Evaluating the variation in the projected benefit of community-wide mass treatment for schistosomiasis: Implications for future economic evaluations.

BACKGROUND: The majority of schistosomiasis control programmes focus on targeting school-aged children. Expanding the use of community-wide mass treatment to reach more adults is under consideration. However, it should be noted that this would require a further increase in programmatic resources, international aid, and commitment for the provision of praziquantel. Consequently, it is important to understand (i) where a change of strategy would have the greatest benefit, and (ii) how generalisable the conclusions of field trials and analytical studies based on mathematical models investigating the impact of community-wide mass treatment, are to a broad range of settings.

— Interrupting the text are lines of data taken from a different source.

(* ===== verification/Identity.v ===== *)
(** * Conversation identity material (src/src/runtime/identity.rs)

    Provider conversation identifiers, edition names and mutation tokens are
    validated and hashed; only these digests reach the store. *)
From stdpp Require Import base list strings.
From Stdlib Require Import ZArith Lia.
From S2P Require Import Prelude RustStr External Digest RunContract.

Open Scope Z_scope.
Open Scope rust_scope.

Definition MAX_EXTERNAL_ID_BYTES : Z := 512.
Definition MAX_EDITION_SLUG_BYTES : Z := 64.
Definition MAX_MUTATION_TOKEN_BYTES : Z := 128.
Definition MAX_IDENTITY_SCOPES : Z := 16.

(** A domain of the source: its text and a NUL byte. *)
Definition domain (text : string) : list Z := bytes text ++ [0].
Definition UUID_DOMAIN := domain "abbey:legacy-conversation:v1".
Definition ALIAS_DOMAIN := domain "abbey:legacy-conversation-alias:v1".
Definition EDITION_DOMAIN := domain "abbey:conversation-identity-edition:v1".
Definition GLOBAL_SCOPE_DOMAIN := domain "abbey:conversation-identity-scope:global:v1".
Definition CWD_SCOPE_DOMAIN := domain "abbey:conversation-identity-scope:cwd:v1".
Definition MUTATION_DOMAIN := domain "abbey:conversation-identity-mutation:v1".
Definition SCOPE_SET_DOMAIN := domain "abbey:conversation-identity-scope-set:v1".
Definition CLEAR_ALL_DOMAIN := domain "abbey:conversation-identity-clear-all:v1".

Inductive IdentityError := BadExternalId | BadEdition | BadMutationToken | BadScopeSet.

Record ExternalIdentity := mkExternalIdentity { ex_alias_sha256 : string; ex_conversation_id : ConversationId }.
Record ConversationIdentityScope := mkScope { as_sha256 : string }.
#[export] Instance scope_eq_dec : EqDecision ConversationIdentityScope.
Proof. solve_decision. Defined.

Inductive IdentityOperation := Save | ClearScope | ClearAll.
#[export] Instance identity_operation_eq_dec : EqDecision IdentityOperation.
Proof. solve_decision. Defined.

Inductive IdentityScopeState := StateUntracked | StateCurrent | StateTombstoned | StateDiverged.
Inductive IdentityScopeSelection :=
| Untracked
| Selected (alias_sha256 : string) (conversation_id : ConversationId)
| Tombstoned.

Definition IdentityOperation_parse (value : string) : option IdentityOperation :=
  if bool_decide (value = "save") then Some Save
  else if bool_decide (value = "clear_scope") then Some ClearScope
  else if bool_decide (value = "clear_all") then Some ClearAll
  else None.

Record IdentityCommit := mkIdentityCommit {
  ic_revision : Z;
  ic_operation : IdentityOperation;
  ic_edition_sha256 : string;
  ic_scope_sha256 : string;
  ic_scope_set_sha256 : string;
  ic_alias_sha256 : option string;
  ic_conversation_id : option ConversationId;
  ic_mutation_sha256 : string;
  ic_committed_at : string;
}.
#[export] Instance identity_commit_eq_dec : EqDecision IdentityCommit.
Proof. solve_decision. Defined.

(** [Uuid::from_bytes(..).to_string()]. *)
Class UuidFormat := { uuid_from_bytes : list Z -> string }.
Class UuidFormatLaws `{External} `{UuidFormat} := {
  uuid_from_bytes_canonical : forall bs, length bs = 16%nat ->
    uuid_canonical (uuid_from_bytes bs) = Some (uuid_from_bytes bs);
}.

Definition is_lower_hex_sha256 (value : string) : bool := (slen value =? 64) && forallb is_lower_hex (bytes value).

(** [u64::to_be_bytes] *)
Definition to_be_bytes (n : Z) : list Z := map (fun i => (n / 256 ^ i) mod 256) [7; 6; 5; 4; 3; 2; 1; 0].

(** [value.trim()], as bytes. *)
Definition trimmed (value : string) : list Z := concat (map encode_char (trim (chars value))).

Definition validate_external_id (value : string) : result IdentityError (list Z) :=
  let value' := trimmed value in
  if bool_decide (value' = []) || (MAX_EXTERNAL_ID_BYTES <? Z.of_nat (length value'))
     || existsb is_control (trim (chars value))
  then Err BadExternalId else Ok value'.

Section Material.
Context `{Digest} `{UuidFormat}.

Definition digest_bytes (dom material : list Z) : list Z := sha256 (dom ++ material).
Definition digest_parts (dom material : list Z) : string := hexadecimal (digest_bytes dom material).

Definition global_scope : ConversationIdentityScope := mkScope (digest_parts GLOBAL_SCOPE_DOMAIN []).
(** The bytes of a path (unix). *)
Definition working_directory (path : list Z) : ConversationIdentityScope :=
  mkScope (digest_parts CWD_SCOPE_DOMAIN path).

Definition clear_all_sha256 : string := digest_parts CLEAR_ALL_DOMAIN [].

(** The first sixteen bytes with the version and variant of a UUIDv8. *)
Definition uuid_bytes (digest : list Z) : list Z :=
  let b := take 16 digest in
  let b := <[6%nat := Z.lor (Z.land (nth 6 b 0) 15) 128]> b in
  <[8%nat := Z.lor (Z.land (nth 8 b 0) 63) 128]> b.

Definition external_identity (value : string) : result IdentityError ExternalIdentity :=
  let? value' := validate_external_id value in
  Ok (mkExternalIdentity (hexadecimal (digest_bytes ALIAS_DOMAIN value'))
        (uuid_from_bytes (uuid_bytes (digest_bytes UUID_DOMAIN value')))).

Definition edition_sha256 (slug : string) : result IdentityError string :=
  if is_empty slug || (MAX_EDITION_SLUG_BYTES <? slen slug) || existsb is_control (chars slug)
  then Err BadEdition else Ok (digest_parts EDITION_DOMAIN (bytes slug)).

Definition mutation_sha256 (token : string) : result IdentityError string :=
  if is_empty token || (MAX_MUTATION_TOKEN_BYTES <? slen token) || existsb is_control (chars token)
  then Err BadMutationToken else Ok (digest_parts MUTATION_DOMAIN (bytes token)).

(** [scopes[..index].contains(scope)], for every index. *)
Fixpoint scopes_distinct (seen scopes : list string) : bool :=
  match scopes with
  | [] => true
  | s :: r => is_lower_hex_sha256 s && negb (bool_decide (s ∈ seen)) && scopes_distinct (seen ++ [s]) r
  end.

Definition scope_set_sha256_from_hashes (scopes : list string) : result IdentityError string :=
  if bool_decide (scopes = []) || (MAX_IDENTITY_SCOPES <? Z.of_nat (length scopes)) then Err BadScopeSet
  else if negb (scopes_distinct [] scopes) then Err BadScopeSet
  else Ok (hexadecimal (sha256 (SCOPE_SET_DOMAIN ++ to_be_bytes (Z.of_nat (length scopes)) ++ concat (map bytes scopes)))).

Definition scope_set_sha256 (scopes : list ConversationIdentityScope) : result IdentityError string :=
  scope_set_sha256_from_hashes (map as_sha256 scopes).

Definition matches_external_id (selection : IdentityScopeSelection) (raw_candidate : string)
    : result IdentityError bool :=
  let? candidate := external_identity raw_candidate in
  Ok (match selection with
      | Selected alias conversation =>
          bool_decide (ex_alias_sha256 candidate = alias) && bool_decide (ex_conversation_id candidate = conversation)
      | _ => false
      end).

(** [scopes[0].as_sha256()]; the callers reject an empty slice first. *)
Definition first_scope (scopes : list ConversationIdentityScope) : string :=
  match scopes with s :: _ => as_sha256 s | [] => EmptyString end.

Definition matches_save_scopes (c : IdentityCommit) (edition_slug : string) (scopes : list ConversationIdentityScope)
    (external_id mutation_token : string) : bool :=
  match edition_sha256 edition_slug, external_identity external_id, mutation_sha256 mutation_token,
        scope_set_sha256 scopes with
  | Ok edition, Ok external, Ok mutation, Ok set =>
      bool_decide (ic_operation c = Save) && bool_decide (ic_edition_sha256 c = edition)
      && bool_decide (ic_scope_sha256 c = first_scope scopes) && bool_decide (ic_scope_set_sha256 c = set)
      && bool_decide (ic_alias_sha256 c = Some (ex_alias_sha256 external))
      && bool_decide (ic_conversation_id c = Some (ex_conversation_id external))
      && bool_decide (ic_mutation_sha256 c = mutation)
  | _, _, _, _ => false
  end.

Definition is_clear_of (c : IdentityCommit) (operation : IdentityOperation) (edition scope set mutation : string) : bool :=
  bool_decide (ic_operation c = operation) && bool_decide (ic_edition_sha256 c = edition)
  && bool_decide (ic_scope_sha256 c = scope) && bool_decide (ic_scope_set_sha256 c = set)
  && bool_decide (ic_alias_sha256 c = None) && bool_decide (ic_conversation_id c = None)
  && bool_decide (ic_mutation_sha256 c = mutation).

Definition matches_clear_scopes (c : IdentityCommit) (edition_slug : string) (scopes : list ConversationIdentityScope)
    (mutation_token : string) : bool :=
  match edition_sha256 edition_slug, mutation_sha256 mutation_token, scope_set_sha256 scopes with
  | Ok edition, Ok mutation, Ok set => is_clear_of c ClearScope edition (first_scope scopes) set mutation
  | _, _, _ => false
  end.

Definition matches_clear_all (c : IdentityCommit) (edition_slug mutation_token : string) : bool :=
  match edition_sha256 edition_slug, mutation_sha256 mutation_token with
  | Ok edition, Ok mutation => is_clear_of c ClearAll edition clear_all_sha256 clear_all_sha256 mutation
  | _, _ => false
  end.
End Material.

METHODS: In this paper, we employ a previously described deterministic fully age-structured schistosomiasis transmission model and evaluate the benefit of community-wide mass treatment both in terms of controlling morbidity and eliminating transmission for Schistosoma mansoni, across a wide range of epidemiological settings and programmatic scenarios. This included variation in the baseline relative worm pre-control burden in adults, the overall level of transmission in defined settings, choice of effectiveness metric (basing morbidity calculations on prevalence or intensity), the level of school enrolment and treatment compliance.

RESULTS: Community-wide mass treatment was found to be more effective for controlling the transmission of schistosome parasites than using a school-based programme only targeting school-aged children. However, in the context of morbidity control, the potential benefit of switching to community-wide mass treatment was highly variable across the different scenarios analysed. In contrast, for areas where the goal is to eliminate transmission, the projected benefit of community-wide mass treatment was more consistent.

CONCLUSION: Whether community-wide mass treatment is appropriate will depend on the local epidemiological setting (i.e. the relative pre-control burden in adults and transmission intensity), and whether the goal is morbidity control or eliminating transmission. This has important implications regarding the generalisability of cost-effectiveness analyses of schistosomiasis interventions. Our results indicate that areas with poor school-enrolment/coverage could benefit more from community-wide treatment of praziquantel and should potentially be prioritised for any change in strategy. This work highlights the importance of not over-generalising conclusions and policy in this area, but of basing decisions on high quality epidemiological data and quantitative analyses of the impact of interventions in a range of settings.